El interruptor es un segmento de ADN llamado operador. Este segmento se ubica en el
promotor o entre el promotor y los genes codificantes de las enzimas. El operador
controla el acceso de la ARN Polimerasa a los genes. El operador, el promotor y los
genes, constituyen el operón.
El operón se enciende en ausencia de una proteína llamada represor que puede apagar
el operón.
El represor se una al operador e interrumpe la fijación de la ARN Polimerasa al promotor
impidiendo la transcripción de los genes. Una proteína represora es específica, solo se
va a unir a un operador en particular. Por ejemplo, el represor trp (triptófano) se va a
unir únicamente al operador del operón del triptófano.
El represor (recordar que es una proteína) es producto de un gen llamado gen regulador.
El gen se ubica a cierta distancia del operón al que reprime y tiene su propio promotor.

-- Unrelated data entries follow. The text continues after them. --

Lemma deleteDeliveries_shrinks s ids : shrinks s (deleteDeliveries s ids).1.
Proof.
  revert s. induction ids as [|i ids IH]; intros s; [done|]. cbn [deleteDeliveries].
  destruct (DeliveryStore.DeleteForInstallation _ _) as [d [n [e|]]]; [shrink_same|]. etrans; [|apply IH]. shrink_same.
Qed.

Lemma revokeAll_shrinks s r : shrinks s (revokeAllMobileSessions W s r).1.
Proof.
  unfold revokeAllMobileSessions. destruct (requireAuthBroker W); [done|]. case_match; [done|].
  set (token := bearerToken r). set (inst := TrimSpace _). set (secret := TrimSpace (Header r "X-Device-Secret")).
  assert (shrinks s (revocationAccount W s token inst secret).1) as H1.
  { unfold revocationAccount, Now. repeat case_match; cbn [fst]; shrink_same. }
  destruct (revocationAccount W s token inst secret) as [s1 [resp|u]]; cbn [fst] in H1; [done|]. case_match; [done|].
  destruct (accountTargets W s1 u) as [[ids credentials]|]; [|done].
  pose proof (revokeTokens_shrinks s1 credentials 0) as H2. destruct (revokeTokens W s1 credentials 0) as [s2 n]. cbn [fst] in H2.
  match goal with |- context [DeleteForAccount (store s2) u ?l] => pose proof (DeleteForAccount_stored (store s2) u l) as Hsub;
    destruct (DeleteForAccount (store s2) u l) as [st removed] end. cbn [fst] in Hsub.
  assert (shrinks s (s2 <| store := st |>)) as H3 by (etrans; [exact H1|]; etrans; [exact H2|]; split_and!; cbn; done).
  destruct removed as [removed|e]; [|done]. unfold removeAccount.
  match goal with |- context [deleteDeliveries ?x ?l] => pose proof (deleteDeliveries_shrinks x l) as H4;
    destruct (deleteDeliveries x l) as [s4 [e|]] end; cbn [fst] in H4; [by etrans|].
  assert (shrinks s s4) as H5 by by etrans.
  destruct (AuthStore.RevokeAccount _ _ _) as [a [[m1 m2]|e]]; [|shrink_same].
  apply shrinks_reconcile, shrinks_audit. shrink_same.
Qed.

Lemma delete_shrinks s r : shrinks s (deleteRegistration W s r).1.
Proof.
  unfold deleteRegistration. pose proof (Delete_stored (store s) (PathValue r "installationID") (Header r "X-Device-Secret")) as Hsub.
  destruct (Delete (store s) _ _) as [st err]; cbn [fst] in Hsub.
  assert (shrinks s (s <| store := st |>)) as H1 by (split_and!; cbn; done).
  destruct err as [u|e]; [|by destruct e]. apply shrinks_reconcile, shrinks_audit. shrink_same.
Qed.

(** ** Registering *)

Lemma credential_stored log s now id secret credential :
  explained log (authStore s) →
  AuthStore.CredentialForInstallation (aead W) now (authStore s) id secret = Ok credential →
  ∃ r, AuthStore.Credentials (authStore s) !! C.ID credential = Some r ∧ CR.UserID r = C.UserID credential.
Proof.
  intros Hex. unfold AuthStore.CredentialForInstallation. destruct (range_find _ _) as [[k x]|]; [|done].
  destruct (AuthStore.Credentials _ !! _) as [r|] eqn:Hr; [|done]. pose proof (explained_keyed _ _ Hex _ _ Hr) as Hid. cbn in Hid.
  unfold AuthStore.openCredential. destruct (AuthStore.open _ _ _); [|done]. cbn. destruct (AuthStore.open _ _ _); [|done]. cbn.
  intros [= <-]. exists r. cbn. by rewrite Hid.
Qed.

Lemma moderated_call log s id :
  explained log (authStore s) → history W log → cacheSound log (moderatedCache s) (ticks s) →
  let '(s', answer) := oauthCall s (OAuth.moderatedChannelIDs E (pages W) id) in
  (ticks s ≤ ticks s')%nat ∧ cacheSound log (moderatedCache s') (ticks s') ∧
  ∀ ids r, answer = Ok ids → AuthStore.Credentials (authStore s) !! id = Some r → Forall (reported W (ticks s') (CR.UserID r)) ids.
Proof.
  intros Hex Hh Hc. unfold oauthCall.
  pose proof (moderated_spec log (pages W) id (OAuth.mkState (authStore s) (moderatedCache s) (ticks s)) Hex Hh Hc) as H.
  by destruct (OAuth.moderatedChannelIDs _ _ _ _).
Qed.

Lemma register_truthful log s :
  explained log (authStore s) → history W log → cacheSound log (moderatedCache s) (ticks s) → all_truthful W s.
Proof.
  intros Hex Hh Hc s0 now id secret credential (_ & Ha & Hm & Ht) Hcred. unfold truthful.
  destruct (credential_stored log s now id secret credential Hex Hcred) as (r & Hr & <-).
  pose proof (moderated_call log s0 (C.ID credential)) as H. rewrite Ha, Hm in H.
  destruct (oauthCall s0 _) as [s' answer]. destruct H as (? & _ & Hids); [done|done|by eapply cacheSound_later|].
  split; [done|]. intros ids Hids'. by apply (Hids ids r).
Qed.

Primero, el operador es reversible, por lo que un operador oscila entre dos estados: uno
con el represor unido y otro sin el represor unido. La duración relativa de cada estado
depende de la cantidad de proteínas represoras activas que hay alrededor.
Segundo, el represor es una proteína alostérica, es decir con dos formas alternativas,
puede estar activa o inactiva. Cuando se sintetiza la proteína ésta resulta estar en su
forma inactivo, solo si el triptófano se une al sitio alostérico, la proteína represora
cambia a la forma activa que puede fijarse al operador, apagándolo.